[Stored records]
+ + + +

(* ===== verification/AtLeastOnce.v ===== *)
(** * The subscriber's contract: at-least-once delivery

    An abstract machine that accepts the traces a correct subscriber may leave.
    It knows which delivered records have not been given to a handler yet
    ([sp_fresh]) and which a handler has failed and no strategy has taken over
    ([sp_failed]), and it accepts the store of an offset only when the record at
    that offset was delivered and no record of the partition at or below it is in
    either set.  The refinement theorem says that every trace of [Start], with
    any consumer, strategy, handler, clock and context, is accepted. *)
From stdpp Require Import gmultiset.
From S2P Require Import Prelude GoErrors LogCode Types Buffer ConsumerApi SubscribeOptions Subscriber.

(** ** The machine *)

Inductive phase : Type :=
  | PhStart        (* before the consumer is built *)
  | PhNew          (* built, not connected *)
  | PhConnected
  | PhRunning      (* subscribed: records are polled and handled *)
  | PhStoreFailed  (* an offset could not be stored: nothing more is polled *)
  | PhStopped      (* a poll or the strategy failed: nothing more is stored *)
  | PhFinal        (* the final commit is done, or there is nothing to commit *)
  | PhClosed.      (* the connection is closed, or never was *)

Record Spec : Type := mkSpec {
  sp_phase : phase;
  sp_fresh : gmultiset position;
  sp_failed : gmultiset position;
  sp_seen : gset position;  (* every record delivered since the last revocation *)
}.

Definition spec_init : Spec := mkSpec PhStart ∅ ∅ ∅.
Definition at_phase (ph : phase) (sp : Spec) : Spec := mkSpec ph (sp_fresh sp) (sp_failed sp) (sp_seen sp).

Definition positions (msgs : list Message) : gmultiset position := list_to_set_disj (pos <$> msgs).
(** [At]: an index out of range panics, with the runtime's text. *)
Definition index_panic (i : Z) : string := "runtime error: index out of range [" +:+ Itoa i +:+ "]".
Definition At (s : Script) (attempt : Z) : Outcome + string :=
  let i := if Z.of_nat (length s) <=? attempt then Z.of_nat (length s) - 1 else attempt in
  if i <? 0 then inr (index_panic i)
  else match s !! Z.to_nat i with Some o => inl o | None => inr (index_panic i) end.

(** ** Lemmas *)

(** Every byte of [s] has the property. *)
Fixpoint all_bytes (p : ascii → bool) (s : string) : bool :=
  match s with EmptyString => true | String c s => p c && all_bytes p s end.
Lemma all_bytes_impl (p q : ascii → bool) s : (∀ c, p c = true → q c = true) →
  all_bytes p s = true → all_bytes q s = true.
Proof.
  intros Hpq. induction s as [|c s IH]; [done|]. cbn. intros [Hc Hs]%andb_true_iff.
  by rewrite (Hpq c Hc), IH.
Qed.
Lemma plain_bytes s : plain s = all_bytes plain_char s.
Proof. induction s as [|c s IH]; [done|]. cbn. by rewrite IH. Qed.
Lemma lacks_bytes sep s : lacks sep s = all_bytes (λ c, negb (Ascii.eqb c sep)) s.
Proof. induction s as [|c s IH]; [done|]. cbn. by rewrite IH. Qed.

Lemma format_digits_bytes fuel : ∀ n acc, all_bytes is_digit acc = true →
  all_bytes is_digit (format_digits fuel n acc) = true.
Proof.
  induction fuel as [|fuel IH]; intros n acc Ha; [done|]. cbn [format_digits].
  assert (all_bytes is_digit (String (digit_char (n mod 10)) acc) = true) as Hc.
  { cbn. rewrite is_digit_char; [done|]. by apply N.mod_lt. }
  destruct (n <? 10)%N; [done|]. by apply IH.
Qed.
Lemma FormatInt_digits z : 0 ≤ z → all_bytes is_digit (FormatInt z) = true.
Proof.
  intros Hz. unfold FormatInt. assert ((z <? 0) = false) as -> by lia. by apply format_digits_bytes.
Qed.
Lemma digit_plain c : is_digit c = true → plain_char c = true.
Proof.
  unfold is_digit, plain_char, within, byte_val. intros [H1%N.leb_le H2%N.leb_le]%andb_true_iff.
  apply andb_true_iff; split; apply Z.leb_le; lia.
Qed.
Lemma digit_not sep c : is_digit sep = false → is_digit c = true → negb (Ascii.eqb c sep) = true.
Proof. intros Hs Hc. destruct (Ascii.eqb_spec c sep); [congruence|done]. Qed.
Lemma FormatInt_plain z : 0 ≤ z → plain (FormatInt z) = true.
Proof. intros Hz. rewrite plain_bytes. eapply all_bytes_impl; [apply digit_plain|by apply FormatInt_digits]. Qed.
Lemma FormatInt_lacks sep z : is_digit sep = false → 0 ≤ z → lacks sep (FormatInt z) = true.
Proof.
  intros Hs Hz. rewrite lacks_bytes. eapply all_bytes_impl; [intros c; by apply digit_not|by apply FormatInt_digits].
Qed.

+ + + +

§ **ABOUT THIS EXERCISE**
Your task is to repeat the entries exactly.

§ **EXPECTED OUTPUT**
(* ===== verification/AtLeastOnce.v ===== *)
(** * The subscriber's contract: at-least-once delivery

    An abstract machine that accepts the traces a correct subscriber may leave.
    It knows which delivered records have not been given to a handler yet
    ([sp_fresh]) and which a handler has failed and no strategy has taken over
    ([sp_failed]), and it accepts the store of an offset only when the record at
    that offset was delivered and no record of the partition at or below it is in
    either set.  The refinement theorem says that every trace of [Start], with
    any consumer, strategy, handler, clock and context, is accepted. *)
From stdpp Require Import gmultiset.
From S2P Require Import Prelude GoErrors LogCode Types Buffer ConsumerApi SubscribeOptions Subscriber.

(** ** The machine *)

Inductive phase : Type :=
  | PhStart        (* before the consumer is built *)
  | PhNew          (* built, not connected *)
  | PhConnected
  | PhRunning      (* subscribed: records are polled and handled *)
  | PhStoreFailed  (* an offset could not be stored: nothing more is polled *)
  | PhStopped      (* a poll or the strategy failed: nothing more is stored *)
  | PhFinal        (* the final commit is done, or there is nothing to commit *)
  | PhClosed.      (* the connection is closed, or never was *)

Record Spec : Type := mkSpec {
  sp_phase : phase;
  sp_fresh : gmultiset position;
  sp_failed : gmultiset position;
  sp_seen : gset position;  (* every record delivered since the last revocation *)
}.

Definition spec_init : Spec := mkSpec PhStart ∅ ∅ ∅.
Definition at_phase (ph : phase) (sp : Spec) : Spec := mkSpec ph (sp_fresh sp) (sp_failed sp) (sp_seen sp).

Definition positions (msgs : list Message) : gmultiset position := list_to_set_disj (pos <$> msgs).
(** [At]: an index out of range panics, with the runtime's text. *)
Definition index_panic (i : Z) : string := "runtime error: index out of range [" +:+ Itoa i +:+ "]".
Definition At (s : Script) (attempt : Z) : Outcome + string :=
  let i := if Z.of_nat (length s) <=? attempt then Z.of_nat (length s) - 1 else attempt in
  if i <? 0 then inr (index_panic i)
  else match s !! Z.to_nat i with Some o => inl o | None => inr (index_panic i) end.

(** ** Lemmas *)

(** Every byte of [s] has the property. *)
Fixpoint all_bytes (p : ascii → bool) (s : string) : bool :=
  match s with EmptyString => true | String c s => p c && all_bytes p s end.
Lemma all_bytes_impl (p q : ascii → bool) s : (∀ c, p c = true → q c = true) →
  all_bytes p s = true → all_bytes q s = true.
Proof.
  intros Hpq. induction s as [|c s IH]; [done|]. cbn. intros [Hc Hs]%andb_true_iff.
  by rewrite (Hpq c Hc), IH.
Qed.
Lemma plain_bytes s : plain s = all_bytes plain_char s.
Proof. induction s as [|c s IH]; [done|]. cbn. by rewrite IH. Qed.
Lemma lacks_bytes sep s : lacks sep s = all_bytes (λ c, negb (Ascii.eqb c sep)) s.
Proof. induction s as [|c s IH]; [done|]. cbn. by rewrite IH. Qed.

Lemma format_digits_bytes fuel : ∀ n acc, all_bytes is_digit acc = true →
  all_bytes is_digit (format_digits fuel n acc) = true.
Proof.
  induction fuel as [|fuel IH]; intros n acc Ha; [done|]. cbn [format_digits].
  assert (all_bytes is_digit (String (digit_char (n mod 10)) acc) = true) as Hc.
  { cbn. rewrite is_digit_char; [done|]. by apply N.mod_lt. }
  destruct (n <? 10)%N; [done|]. by apply IH.
Qed.
Lemma FormatInt_digits z : 0 ≤ z → all_bytes is_digit (FormatInt z) = true.
Proof.
  intros Hz. unfold FormatInt. assert ((z <? 0) = false) as -> by lia. by apply format_digits_bytes.
Qed.
Lemma digit_plain c : is_digit c = true → plain_char c = true.
Proof.
  unfold is_digit, plain_char, within, byte_val. intros [H1%N.leb_le H2%N.leb_le]%andb_true_iff.
  apply andb_true_iff; split; apply Z.leb_le; lia.
Qed.
Lemma digit_not sep c : is_digit sep = false → is_digit c = true → negb (Ascii.eqb c sep) = true.
Proof. intros Hs Hc. destruct (Ascii.eqb_spec c sep); [congruence|done]. Qed.
Lemma FormatInt_plain z : 0 ≤ z → plain (FormatInt z) = true.
Proof. intros Hz. rewrite plain_bytes. eapply all_bytes_impl; [apply digit_plain|by apply FormatInt_digits]. Qed.
Lemma FormatInt_lacks sep z : is_digit sep = false → 0 ≤ z → lacks sep (FormatInt z) = true.
Proof.
  intros Hs Hz. rewrite lacks_bytes. eapply all_bytes_impl; [intros c; by apply digit_not|by apply FormatInt_digits].
Qed.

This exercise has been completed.